To solve the limit \[ \lim_{x \to 0} \frac{\int_0^x t \sin(10t) \, dt}{x}, \] we start by observing that both the numerator and denominator approach 0 as \( x \) approaches 0. This gives us the indeterminate form \( \frac{0}{0} \), which allows us to apply L'Hôpital's Rule. ### Step 1: Apply L'Hôpital's Rule According to L'Hôpital's Rule, we differentiate the numerator and the denominator separately. **Numerator:** We need to differentiate the integral \( \int_0^x t \sin(10t) \, dt \).
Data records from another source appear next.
Lemma GetWorstBlockIndex_spec bf : leaves_ok bf -> worst_of (bl_indexMap bf) (GetWorstBlockIndex bf).
Proof.
  intros [Hh _ Hw]. pose proof (heap_for_peek _ _ _ _ (worse_true _) (worse_false _) Hw) as Hp.
  unfold GetWorstBlockIndex. destruct (Heap_Peek (bl_worstHeap bf)) as [a|]; [|done]. destruct Hp as [[i Hi] Hle]. cbn.
  unfold leaf at 1 2 3. rewrite Hi. cbn. rewrite (Hh a i Hi). split; [done|]. intros h j Hj.
  specialize (Hle h (ex_intro _ j Hj)). unfold worse_le, better_le, leaf in Hle. rewrite Hi, Hj, index_cmp_opp in Hle. cbn in Hle. lia.
Qed.

(** ** Sequences of operations *)

Inductive leaf_op : Type :=
| OpAdd (index : BlockIndex)
| OpRemove (hash : Hash)
| OpPurge.

Definition run_leaf_op (bf : BlockLeaves) (op : leaf_op) : option BlockLeaves :=
  match op with
  | OpAdd index => leaves_Add bf index
  | OpRemove hash => leaves_Remove bf hash
  | OpPurge => option_map fst (PurgeAsync bf)
  end.

Fixpoint run_leaf_ops (bf : BlockLeaves) (ops : list leaf_op) : option BlockLeaves :=
  match ops with
  | [] => Some bf
  | op :: ops' => match run_leaf_op bf op with Some bf' => run_leaf_ops bf' ops' | None => None end
  end.

(** What the operations do to a plain map, with the heights as numbers that do not wrap around: a
    purge takes a worst index away when it is far below a best one, as the code means to, and also
    when it is above it, which it does not mean to ([purge_wraps]). *)
Inductive map_step (m : Leaves) : leaf_op -> Leaves -> Prop :=
| ms_add i : map_step m (OpAdd i) (<[bi_blockHash i := i]> m)
| ms_remove h : map_step m (OpRemove h) (delete h m)
| ms_keep :
    (forall b w, best_of m (Some b) -> worst_of m (Some w) -> 0 <= bi_blockHeight b - bi_blockHeight w < purgeBlockLimit) ->
    map_step m OpPurge m
| ms_purge b w : best_of m (Some b) -> worst_of m (Some w) ->
    purgeBlockLimit <= bi_blockHeight b - bi_blockHeight w \/ bi_blockHeight b < bi_blockHeight w -> map_step m OpPurge (delete (bi_blockHash w) m).

Inductive map_steps (m : Leaves) : list leaf_op -> Leaves -> Prop :=
| mss_nil : map_steps m [] m
| mss_cons op m' ops m2 : map_step m op m' -> map_steps m' ops m2 -> map_steps m (op :: ops) m2.

(** Two best indices have the same height, and so have two worst ones. *)
Lemma extreme_height m (b b' : BlockIndex) :
  (best_of m (Some b) /\ best_of m (Some b')) \/ (worst_of m (Some b) /\ worst_of m (Some b')) ->
  bi_blockHeight b = bi_blockHeight b'.
Proof.
  assert (Hz : index_cmp b b' = 0 -> bi_blockHeight b = bi_blockHeight b').
  { destruct (index_cmp_spec b b') as [H1 H2]. destruct (index_cmp_spec b' b) as [H3 H4]. rewrite index_cmp_opp in H3, H4. lia. }
  intros [[[Hb Hbb] [Hb' Hbb']]|[[Hb Hbb] [Hb' Hbb']]]; apply Hz; specialize (Hbb _ _ Hb'); specialize (Hbb' _ _ Hb);
    rewrite (index_cmp_opp b b') in Hbb'; lia.
Qed.

(** Heights that occur: below 2^63. *)
Definition op_height (op : leaf_op) : Prop := match op with OpAdd i => 0 <= bi_blockHeight i < 2 ^ 63 | _ => True end.
Definition heights_ok (m : Leaves) : Prop := forall h i, m !! h = Some i -> 0 <= bi_blockHeight i < 2 ^ 63.

Lemma map_step_heights m op m' : heights_ok m -> op_height op -> map_step m op m' -> heights_ok m'.
Proof.
  intros Hm Hop Hs. destruct Hs as [i|h| |b w Hb Hw Hd]; [|intros x i [_ Hi]%lookup_delete_Some; eauto|done|intros x i [_ Hi]%lookup_delete_Some; eauto].
  intros x i' [[_ <-]|[_ Hi]]%lookup_insert_Some; [exact Hop|by eapply Hm].
Qed.

Lemma far_apart x y : 0 <= x < 2 ^ 63 -> 0 <= y < 2 ^ 63 ->
  (u64 (x - y) <? purgeBlockLimit) = (0 <=? x - y) && (x - y <? purgeBlockLimit).
Proof.
  intros Hx Hy. unfold purgeBlockLimit. destruct (Z.leb_spec 0 (x - y)).
  - by rewrite u64_small by (unfold is_u64; lia).
  - assert (E : u64 (x - y) = x - y + 2 ^ 64) by (unfold u64; rewrite <-(Z_mod_plus_full _ 1), Z.mod_small by lia; lia).
    rewrite E. cbn [andb]. apply Z.ltb_ge. lia.
Qed.

Lemma run_leaf_op_ok bf op : leaves_ok bf -> heights_ok (bl_indexMap bf) ->
  exists bf', run_leaf_op bf op = Some bf' /\ leaves_ok bf' /\ map_step (bl_indexMap bf) op (bl_indexMap bf').
Proof.
  intros Hok Hhs. destruct op as [i|h|]; cbn.
  - destruct (leaves_Add_ok bf i Hok) as (bf' & -> & Hok' & Hm). exists bf'. split; [done|]. split; [done|]. rewrite Hm. constructor.
  - destruct (leaves_Remove_ok bf h Hok) as (bf' & -> & Hok' & Hm). exists bf'. split; [done|]. split; [done|]. rewrite Hm. constructor.
  - pose proof (GetBestBlockIndex_spec bf Hok) as Hb. pose proof (GetWorstBlockIndex_spec bf Hok) as Hw. unfold PurgeAsync.
    destruct (GetBestBlockIndex bf) as [b|].
    2: { exists bf. split; [done|]. split; [done|]. apply ms_keep. intros b w [Hi _]. cbn in Hb. by rewrite Hb, lookup_empty in Hi. }
    destruct (GetWorstBlockIndex bf) as [w|].
    2: { exists bf. split; [done|]. split; [done|]. apply ms_keep. intros b' w [Hi _]. cbn in Hw. by rewrite Hw, lookup_empty in Hi. }
    rewrite far_apart by (by eapply Hhs; first [apply Hb|apply Hw]).
    destruct (_ && _) eqn:Hfar; [apply andb_true_iff in Hfar as [Hlo Hlt]|apply andb_false_iff in Hfar].
    + exists bf. split; [done|]. split; [done|]. apply ms_keep. intros b' w' Hb' Hw'.
      rewrite (extreme_height (bl_indexMap bf) b' b) by by left. rewrite (extreme_height (bl_indexMap bf) w' w) by by right. lia.
    + destruct (leaves_Remove_ok bf (bi_blockHash w) Hok) as (bf' & -> & Hok' & Hm). exists bf'. split; [done|]. split; [done|].
      rewrite Hm. apply (ms_purge _ b); [done|done|]. destruct Hfar; lia.
Qed.

(** C23: The leaves of the block tree are a map with a best and a worst index:
    any sequence of additions, removals and purges, from no leaves on and
    with heights below 2^63, does not panic and does to the map of the
    leaves what it does to a plain map, where a purge takes a worst index
    away when it is at least 500 below a best one, or above it: the second
    case is the wrap-around of the difference in block_index.go:173, against
    the comment there, which only speaks of a chain that is far behind. In
    all other cases a purge keeps the map. The best index that is read is
    one of the leaves and no leaf is better, by total difficulty and then by
    height, the worst is one and no leaf is worse, and there is none of
    either only when there are no leaves. *)
Theorem leaves_refine_map ops : Forall op_height ops -> exists bf,
  run_leaf_ops NewBlockLeaves ops = Some bf /\ map_steps ∅ ops (bl_indexMap bf)
  /\ best_of (bl_indexMap bf) (GetBestBlockIndex bf) /\ worst_of (bl_indexMap bf) (GetWorstBlockIndex bf).
Proof.
  intros Hops. assert (Hrun : forall bf, leaves_ok bf -> heights_ok (bl_indexMap bf) -> exists bf', run_leaf_ops bf ops = Some bf' /\ leaves_ok bf'
    /\ map_steps (bl_indexMap bf) ops (bl_indexMap bf')).
  { induction Hops as [|op ops Hop _ IH]; intros bf Hok Hhs; cbn; [exists bf; split; [done|]; split; [done|constructor]|].
    destruct (run_leaf_op_ok bf op Hok Hhs) as (bf1 & -> & Hok1 & Hs).
    destruct (IH bf1 Hok1 (map_step_heights _ _ _ Hhs Hop Hs)) as (bf2 & -> & Hok2 & Hss).
    exists bf2. split; [done|]. split; [done|]. by econstructor. }
  destruct (Hrun _ NewBlockLeaves_ok ltac:(intros h i Hi; cbn in Hi; by rewrite lookup_empty in Hi)) as (bf & ? & Hok & ?). exists bf. split; [done|]. split; [done|].
  split; [by apply GetBestBlockIndex_spec|by apply GetWorstBlockIndex_spec].
Qed.

(** A fork that is 510 blocks behind is purged. *)
Definition ex_leaf_ops : list leaf_op := [OpAdd (NewBlockIndex [1] 510 700); OpAdd (NewBlockIndex [2] 0 6); OpPurge].

Lemma leaves_refine_map_witness : exists bf, run_leaf_ops NewBlockLeaves ex_leaf_ops = Some bf
  /\ bl_indexMap bf = {[ [1] := NewBlockIndex [1] 510 700 ]} /\ map_steps ∅ ex_leaf_ops (bl_indexMap bf).
Proof.
  destruct (leaves_refine_map ex_leaf_ops) as (bf & Hrun & Hs & _).
  - repeat constructor; discriminate.
  - exists bf. split; [exact Hrun|]. split; [|exact Hs]. vm_compute in Hrun. injection Hrun as <-. vm_compute. reflexivity.
Defined.

(** A worst leaf that is higher than the best one is purged at once: the difference of the
    heights wraps around. *)
Example purge_wraps :
  let bf := run_leaf_ops NewBlockLeaves [OpAdd (NewBlockIndex [1] 10 7); OpAdd (NewBlockIndex [2] 11 6)] in
  option_map (fun bf => option_map snd (PurgeAsync bf)) bf = Some (Some (Some [2])).
Proof. vm_compute. reflexivity. Qed.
By the Fundamental Theorem of Calculus, the derivative of this integral with respect to \( x \) is: \[ \frac{d}{dx} \left( \int_0^x t \sin(10t) \, dt \right) = x \sin(10x). \] **Denominator:** The derivative of \( x \) with respect to \( x \) is simply: \[ \frac{d}{dx}(x) = 1. \] ### Step 2: Rewrite the Limit Now we can rewrite the limit using the derivatives we found: \[ \lim_{x \to 0} \frac{x \sin(10x)}{1}. \] ### Step 3: Evaluate the Limit Next, we evaluate the limit as \( x \) approaches 0: \[ \lim_{x \to 0} x \sin(10x). \] As \( x \) approaches 0, \( \sin(10x) \) approaches \( 10x \) (using the small angle approximation \( \sin(t) \approx t \) when \( t \) is small). Thus, we have: \[ \lim_{x \to 0} x \sin(10x) = \lim_{x \to 0} x \cdot 10x = \lim_{x \to 0} 10x^2 = 0. \] ### Conclusion Therefore, the limit evaluates to: \[ \lim_{x \to 0} \frac{\int_0^x t \sin(10t) \, dt}{x} = 0. \] The answer is (D) 0.